Have Earnings And Dividends Been Growing?

Companies with consistently growing earnings per share generally make the best dividend stocks, as they usually find it easier to grow dividends per share. If earnings fall far enough, the company could be forced to cut its dividend. For this reason, we're glad to see Nucor's earnings per share have risen 14% per annum over the last five years. Earnings per share have been growing rapidly and the company is retaining a majority of its earnings within the business. This will make it easier to fund future growth efforts and we think this is an attractive combination - plus the dividend can always be increased later.

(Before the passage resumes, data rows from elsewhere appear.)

(* ===== verification/Oob.v ===== *)
(** [oob/]: out-of-band data: the heartbeat functions and the client and server that
    use them, and the programs that send and receive urgent data.

    [SIGURG] and [SIGALRM] arrive at the points [Cdeliver]; their handlers change
    the counter of the heartbeat, so that the points stand around the calls that
    wait.  At a point of the client the urgent data is handled before the alarms;
    the server, which waits in [Readline], takes any sequence of both
    ([hb_wait]). *)

From S2P Require Import Prelude Net Sys Error Wrap SockAddr Io Connect Mcast TcpServ.

Definition SIGURG : Z := 23.
Definition MSG_OOB : Z := 1.
Definition F_SETOWN : Z := 8.
Definition SO_OOBINLINE : Z := 10.
Definition SO_SNDBUF : Z := 7.
Definition SO_RCVBUF : Z := 8.
Definition POLLRDBAND : Z := 128.

(** * heartbeatcli.c and heartbeatserv.c *)

(** The static variables; [hb_max] is [maxnprobes] of the client and [maxnalarms]
    of the server. *)
Record heartbeat := Heartbeat {
  servfd : Z;
  nsec : Z;
  hb_max : Z;
  nprobes : Z
}.
Definition set_nprobes (n : Z) (h : heartbeat) : heartbeat := Heartbeat (servfd h) (nsec h) (hb_max h) n.

(** What [heartbeat_cli] and [heartbeat_serv] share; [start] is [nprobes]
    afterwards: the client resets it, the server leaves its static variable. *)
Definition heartbeat_init (start servfd_arg nsec_arg max_arg : Z) : M heartbeat :=
  let nsec := if decide (nsec_arg < 1) then 1 else nsec_arg in
  let max := if decide (max_arg < nsec) then nsec else max_arg in
  Signal SIGURG (Handler "sig_urg");;
  pid ← sys Cgetpid;
  Fcntl servfd_arg F_SETOWN pid;;
  Signal SIGALRM (Handler "sig_alrm");;
  sys (Calarm nsec);;
  mret (Heartbeat servfd_arg nsec max start).
Definition heartbeat_cli := heartbeat_init 0.
Definition heartbeat_serv (static_nprobes : Z) := heartbeat_init static_nprobes.

(** The byte of out-of-band data, if there was one. *)
Definition recv_oob (h : heartbeat) : M (list Z) :=
  r ← checked (sys (Crecv (servfd h) 1 MSG_OOB));
  match r with
  | ROk c => mret c
  | RErr _ =>
      errno ← get_errno;
      if decide (errno ≠ EWOULDBLOCK) then err_sys (str "recv error") else mret []
  end.

Module Cli.
Definition sig_urg (h : heartbeat) : M heartbeat :=
  recv_oob h;;
  mret (set_nprobes 0 h).

Definition sig_alrm (h : heartbeat) : M heartbeat :=
  let h := set_nprobes (nprobes h + 1) h in
  if decide (nprobes h > hb_max h) then
    sys (Cfputs stderr (str "server is unreachable" ++ [ch_nl]));;
    exit 0
  else
    Send (servfd h) (str "1") MSG_OOB;;
    sys (Calarm (nsec h));;
    mret h.
End Cli.

Module Serv.
(** [junk] is what the variable [c] holds when nothing was received. *)
Definition sig_urg (junk : Z) (h : heartbeat) : M heartbeat :=
  c ← recv_oob h;
  Send (servfd h) [hd junk c] MSG_OOB;;
  mret (set_nprobes 0 h).

Definition sig_alrm (h : heartbeat) : M heartbeat :=
  let h := set_nprobes (nprobes h + 1) h in
  if decide (nprobes h > hb_max h) then
    printf (str "no probes from client" ++ [ch_nl]);;
    exit 0
  else
    sys (Calarm (nsec h));;
    mret h.
End Serv.

(** A point where the two signals arrive. *)
Definition hb_point (sig_urg sig_alrm : heartbeat → M heartbeat) (h : heartbeat) : M heartbeat :=
  n ← sys (Cdeliver SIGURG);
  h ← for_each (repeat tt n) (λ _ h, sig_urg h) h;
  m ← sys (Cdeliver SIGALRM);
  for_each (repeat tt m) (λ _ h, sig_alrm h) h.

Definition cli_point := hb_point Cli.sig_urg Cli.sig_alrm.

(** A wait during which the two signals arrive in any order and any number of times:
    urgent data, alarms, urgent data again and so on, until neither comes. *)
Definition hb_wait (sig_urg sig_alrm : heartbeat → M heartbeat) (fuel : nat) (h : heartbeat)
    : M heartbeat :=
  iter fuel (λ h,
    n ← sys (Cdeliver SIGURG);
    h ← for_each (repeat tt n) (λ _ h, sig_urg h) h;
    m ← sys (Cdeliver SIGALRM);
    h ← for_each (repeat tt m) (λ _ h, sig_alrm h) h;
    mret (if decide (n = 0 ∧ m = 0)%nat then inr h else inl h)) h.
Definition serv_wait (fuel : nat) (junk : Z) := hb_wait (Serv.sig_urg junk) Serv.sig_alrm fuel.

(** * strcliselect02.c and tcpcli02.c *)

(** The variables of the loop: the buffer of [readline], [rset], [stdineof] and
    those of the heartbeat. *)
Definition oob_cli_state : Type := rline * gset Z * bool * heartbeat.

(** The socket is readable; [true] when the client is done. *)
Definition oob_readable (fuel : nat) (sockfd : Z) (stdineof : bool) (st : rline) : M (rline * bool) :=
  '(st, n, recvline) ← Readline fuel st sockfd MAXLINE;
  if decide (n = 0) then
    if stdineof then mret (st, true)
    else err_quit (str "str_cli: server terminated prematurely")
  else
    Writen fuel STDOUT_FILENO (c_str recvline);;
    mret (st, false).

Definition oob_cli_round (fuel : nat) (sockfd : Z) (s : oob_cli_state) : M (oob_cli_state + unit) :=
  let '(st, rset, stdineof, h) := s in
  h ← cli_point h;
  let rset := if stdineof then rset else {[STDIN_FILENO]} ∪ rset in
  let rset := {[sockfd]} ∪ rset in
  r ← checked (sys (Cselect (Z.max STDIN_FILENO sockfd + 1) rset ∅ None));
  errno ← get_errno;
  h ← cli_point h;
  match r with
  | RErr _ =>
      if decide (errno = EINTR) then mret (inl (st, rset, stdineof, h))
      else err_sys (str "select error")
  | ROk (_, rset, _) =>
      '(st, done) ← (if decide (sockfd ∈ rset) then oob_readable fuel sockfd stdineof st
                     else mret (st, false));
      if (done : bool) then mret (inr tt)
      else if decide (STDIN_FILENO ∈ rset) then
        sendline ← Fgets MAXLINE;
        match sendline with
        | None =>
            sys (Calarm 0);;
            Shutdown sockfd SHUT_WR;;
            mret (inl (st, rset ∖ {[STDIN_FILENO]}, true, h))
        | Some sendline =>
            Writen fuel sockfd (c_str sendline);;
            mret (inl (st, rset, stdineof, h))
        end
      else mret (inl (st, rset, stdineof, h))
  end.

Definition oob_str_cli (fuel : nat) (st : rline) (sockfd : Z) : M unit :=
  h ← heartbeat_cli sockfd 1 5;
  iter fuel (oob_cli_round fuel sockfd) (st, ∅, false, h).

Definition oob_tcpcli02 (fuel : nat) (argv : list (list Z)) : M unit :=
  if decide (length argv ≠ 2%nat) then err_quit (str "usage: tcpcli <IPaddress>")
  else
    sockfd ← Socket AF_INET SOCK_STREAM 0;
    addr ← Inet_pton AF_INET (nth 1 argv []);
    Connect sockfd (SaIn (htons SERV_PORT) addr);;
    oob_str_cli fuel (Rline 0 []) sockfd;;
    exit 0.

(** * strecho02.c and tcpserv02.c *)

(** The signals that come while [Readline] waits end only its [read], which it makes
    again: those before the line is complete are handled before it here, those
    after behind it. *)
Definition oob_echo_round (fuel : nat) (junk sockfd : Z) (s : rline * heartbeat)
    : M (rline * heartbeat + unit) :=
  let '(st, h) := s in
  h ← serv_wait fuel junk h;
  '(st, n, line) ← Readline fuel st sockfd MAXLINE;
  h ← serv_wait fuel junk h;
  if decide (n = 0) then mret (inr tt)
  else
    Writen fuel sockfd (take (Z.to_nat n) line);;
    mret (inl (st, h)).

(** The static [nprobes] is zero: the function is called once in a process. *)
Definition oob_str_echo (fuel : nat) (junk sockfd : Z) : M unit :=
  h ← heartbeat_serv 0 sockfd 1 5;
  iter fuel (oob_echo_round fuel junk sockfd) (Rline 0 [], h).

Definition oob_tcpserv02 (fuel : nat) (junk : Z) : M unit :=
  listenfd ← ipv4_listen SERV_PORT;
  Signal SIGCHLD (Handler "sig_chld");;
  accept_loop fuel (oob_str_echo fuel junk) listenfd.

(** * tcprecv01.c to tcprecv06.c *)

Definition oob_listen (name : string) (argv : list (list Z)) : M Z :=
  let listen host serv := '(listenfd, _) ← Tcp_listen host serv; mret listenfd in
  if decide (length argv = 2%nat) then listen None (Some (nth 1 argv []))
  else if decide (length argv = 3%nat) then listen (Some (nth 1 argv [])) (Some (nth 2 argv []))
  else err_quit (str "usage: " ++ str name ++ str " [ <host> ] <port#>").

(** The out-of-band byte is read into [size] bytes and printed. *)
Definition print_oob (connfd : Z) : M unit :=
  buff ← Recv connfd 99 MSG_OOB;
  printf (str "read " ++ fmt_d (Z.of_nat (length buff)) ++ str " OOB byte: " ++ c_str (buff ++ [0]) ++ [ch_nl]).

(** Normal data, or the end of the program. *)
Definition print_data (connfd : Z) : M unit :=
  buff ← Read connfd 99;
  if decide (length buff = 0%nat) then
    printf (str "received EOF" ++ [ch_nl]);;
    exit 0
  else printf (str "read " ++ fmt_d (Z.of_nat (length buff)) ++ str " bytes: " ++ c_str (buff ++ [0]) ++ [ch_nl]).

Definition on_urgent (handle : M unit) : M unit :=
  n ← sys (Cdeliver SIGURG);
  for_each (repeat tt n) (λ _ _, handle) tt.

(** The handler before [connfd] is set has nothing to read; the points stand in
    the loop. *)
Definition oob_owner (connfd : Z) : M unit :=
  Signal SIGURG (Handler "sig_urg");;
  pid ← sys Cgetpid;
  void (Fcntl connfd F_SETOWN pid).

Definition tcprecv01 (fuel : nat) (argv : list (list Z)) : M unit :=
  listenfd ← oob_listen "tcprecv01" argv;
  '(connfd, _) ← Accept fuel listenfd;
  oob_owner connfd;;
  iter fuel (λ _ : unit,
    on_urgent (printf (str "SIGURG received" ++ [ch_nl]);; print_oob connfd);;
    print_data connfd;;
    mret (inl tt : unit + unit)) tt.

Definition Select_x (nfds : Z) (rset xset : gset Z) : M (gset Z * gset Z) :=
  '(_, rset, xset) ← or_err_sys (str "select error") (sys (Cselect_x nfds rset xset));
  mret (rset, xset).

Definition tcprecv02_round (connfd : Z) (s : gset Z * gset Z) : M (gset Z * gset Z + unit) :=
  let '(rset, xset) := s in
  '(rset, xset) ← Select_x (connfd + 1) ({[connfd]} ∪ rset) ({[connfd]} ∪ xset);
  (if decide (connfd ∈ xset) then print_oob connfd else mret tt);;
  (if decide (connfd ∈ rset) then print_data connfd else mret tt);;
  mret (inl (rset, xset)).

Definition tcprecv02 (fuel : nat) (argv : list (list Z)) : M unit :=
  listenfd ← oob_listen "tcprecv02" argv;
  '(connfd, _) ← Accept fuel listenfd;
  iter fuel (tcprecv02_round connfd) (∅, ∅).

Definition tcprecv03_round (connfd : Z) (s : gset Z * gset Z * bool) : M (gset Z * gset Z * bool + unit) :=
  let '(rset, xset, justreadoob) := s in
  let xset := if (justreadoob : bool) then xset else {[connfd]} ∪ xset in
  '(rset, xset) ← Select_x (connfd + 1) ({[connfd]} ∪ rset) xset;
  '(xset, justreadoob) ←
    (if decide (connfd ∈ xset) then print_oob connfd;; mret (xset ∖ {[connfd]}, true)
     else mret (xset, justreadoob));
  justreadoob ← (if decide (connfd ∈ rset) then print_data connfd;; mret false else mret justreadoob);
  mret (inl (rset, xset, justreadoob)).

Definition tcprecv03 (fuel : nat) (argv : list (list Z)) : M unit :=
  listenfd ← oob_listen "tcprecv03" argv;
  '(connfd, _) ← Accept fuel listenfd;
  iter fuel (tcprecv03_round connfd) (∅, ∅, false).

(** The variables are [events] and [justreadoob]. *)
Definition tcprecv03p_round (connfd : Z) (s : Z * bool) : M (Z * bool + unit) :=
  let '(events, justreadoob) := s in
  let events := if (justreadoob : bool) then events else Z.lor events POLLRDBAND in
  '(_, revents) ← Poll [(connfd, events)] (-1);
  let revents := nth 0 revents 0 in
  '(events, justreadoob) ←
    (if decide (Z.land revents POLLRDBAND ≠ 0) then
       print_oob connfd;; mret (Z.land events (Z.lnot POLLRDBAND), true)
     else mret (events, justreadoob));
  justreadoob ← (if decide (Z.land revents POLLRDNORM ≠ 0) then print_data connfd;; mret false
                 else mret justreadoob);
  mret (inl (events, justreadoob)).

Definition tcprecv03p (fuel : nat) (argv : list (list Z)) : M unit :=
  listenfd ← oob_listen "tcprecv03p" argv;
  '(connfd, _) ← Accept fuel listenfd;
  iter fuel (tcprecv03p_round connfd) (POLLRDNORM, false).

Definition oob_inline (name : string) (fuel : nat) (argv : list (list Z)) : M unit :=
  listenfd ← oob_listen name argv;
  Setsockopt listenfd SOL_SOCKET SO_OOBINLINE [1; 0; 0; 0];;
  '(connfd, _) ← Accept fuel listenfd;
  sys (Csleep 5);;
  iter fuel (λ _ : unit,
    mark ← Sockatmark connfd;
    (if decide (mark ≠ 0) then printf (str "at OOB mark" ++ [ch_nl]) else mret tt);;
    print_data connfd;;
    mret (inl tt : unit + unit)) tt.
Definition tcprecv04 := oob_inline "tcprecv04".
Definition tcprecv06 := oob_inline "tcprecv06".

Definition tcprecv05 (fuel : nat) (argv : list (list Z)) : M unit :=
  listenfd ← oob_listen "tcprecv05" argv;
  Setsockopt listenfd SOL_SOCKET SO_RCVBUF [0; 16; 0; 0];;
  '(connfd, _) ← Accept fuel listenfd;
  oob_owner connfd;;
  iter fuel (λ _ : unit,
    on_urgent (
      printf (str "SIGURG received" ++ [ch_nl]);;
      buff ← Recv connfd 2047 MSG_OOB;
      printf (str "read " ++ fmt_d (Z.of_nat (length buff)) ++ str " OOB byte" ++ [ch_nl]));;
    sys Cpause;;
    mret (inl tt : unit + unit)) tt.

(** * tcpsend01.c to tcpsend06.c *)

Definition oob_connect (name : string) (argv : list (list Z)) : M Z :=
  if decide (length argv ≠ 3%nat) then err_quit (str "usage: " ++ str name ++ str " <host> <port#>")
  else Tcp_connect (Some (nth 1 argv [])) (Some (nth 2 argv [])).

Definition send_normal (sockfd : Z) (data : list Z) (text : string) : M unit :=
  Write sockfd data;;
  printf (str text ++ [ch_nl]).
Definition send_urgent (sockfd : Z) (data : list Z) : M unit :=
  Send sockfd data MSG_OOB;;
  printf (str "wrote 1 byte of OOB data" ++ [ch_nl]).
Definition sleep1 : M unit := void (sys (Csleep 1)).

Definition oob_send3 (name : string) (argv : list (list Z)) : M unit :=
  sockfd ← oob_connect name argv;
  send_normal sockfd (str "123") "wrote 3 bytes of normal data";;
  sleep1;;
  send_urgent sockfd (str "4");;
  sleep1;;
  send_normal sockfd (str "56") "wrote 2 bytes of normal data";;
  sleep1;;
  send_urgent sockfd (str "7");;
  sleep1;;
  send_normal sockfd (str "89") "wrote 2 bytes of normal data";;
  sleep1;;
  exit 0.
Definition tcpsend01 := oob_send3 "tcpsend01".
Definition tcpsend02 := oob_send3 "tcpsend02".
Definition tcpsend03 := oob_send3 "tcpsend03".

Definition tcpsend04 (argv : list (list Z)) : M unit :=
  sockfd ← oob_connect "tcpsend04" argv;
  send_normal sockfd (str "123") "wrote 3 bytes of normal data";;
  send_urgent sockfd (str "4");;
  send_normal sockfd (str "5") "wrote 1 byte of normal data";;
  exit 0.

(** [buff] is an array of the stack that nothing initialises. *)
Definition tcpsend05 (buff : list Z) (argv : list (list Z)) : M unit :=
  sockfd ← oob_connect "tcpsend05" argv;
  Setsockopt sockfd SOL_SOCKET SO_SNDBUF [0; 128; 0; 0];;
  send_normal sockfd buff "wrote 16384 bytes of normal data";;
  void (sys (Csleep 5));;
  send_urgent sockfd (str "a");;
  send_normal sockfd (take 1024 buff) "wrote 1024 bytes of normal data";;
  exit 0.

Definition tcpsend06 (argv : list (list Z)) : M unit :=
  sockfd ← oob_connect "tcpsend06" argv;
  send_normal sockfd (str "123") "wrote 3 bytes of normal data";;
  send_urgent sockfd (str "4");;
  send_normal sockfd (str "5") "wrote 1 byte of normal data";;
  send_urgent sockfd (str "6");;
  send_normal sockfd (str "7") "wrote 1 byte of normal data";;
  exit 0.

Another key way to measure a company's dividend prospects is by measuring its historical rate of dividend growth. Nucor has delivered 3.9% dividend growth per year on average over the past 10 years. It's good to see both earnings and the dividend have improved - although the former has been rising much quicker than the latter, possibly due to the company reinvesting more of its profits in growth.

To Sum It Up

Should investors buy Nucor for the upcoming dividend? Nucor has been growing earnings at a rapid rate, and has a conservatively low payout ratio, implying that it is reinvesting heavily in its business; a sterling combination. Nucor looks solid on this analysis overall, and we'd definitely consider investigating it more closely.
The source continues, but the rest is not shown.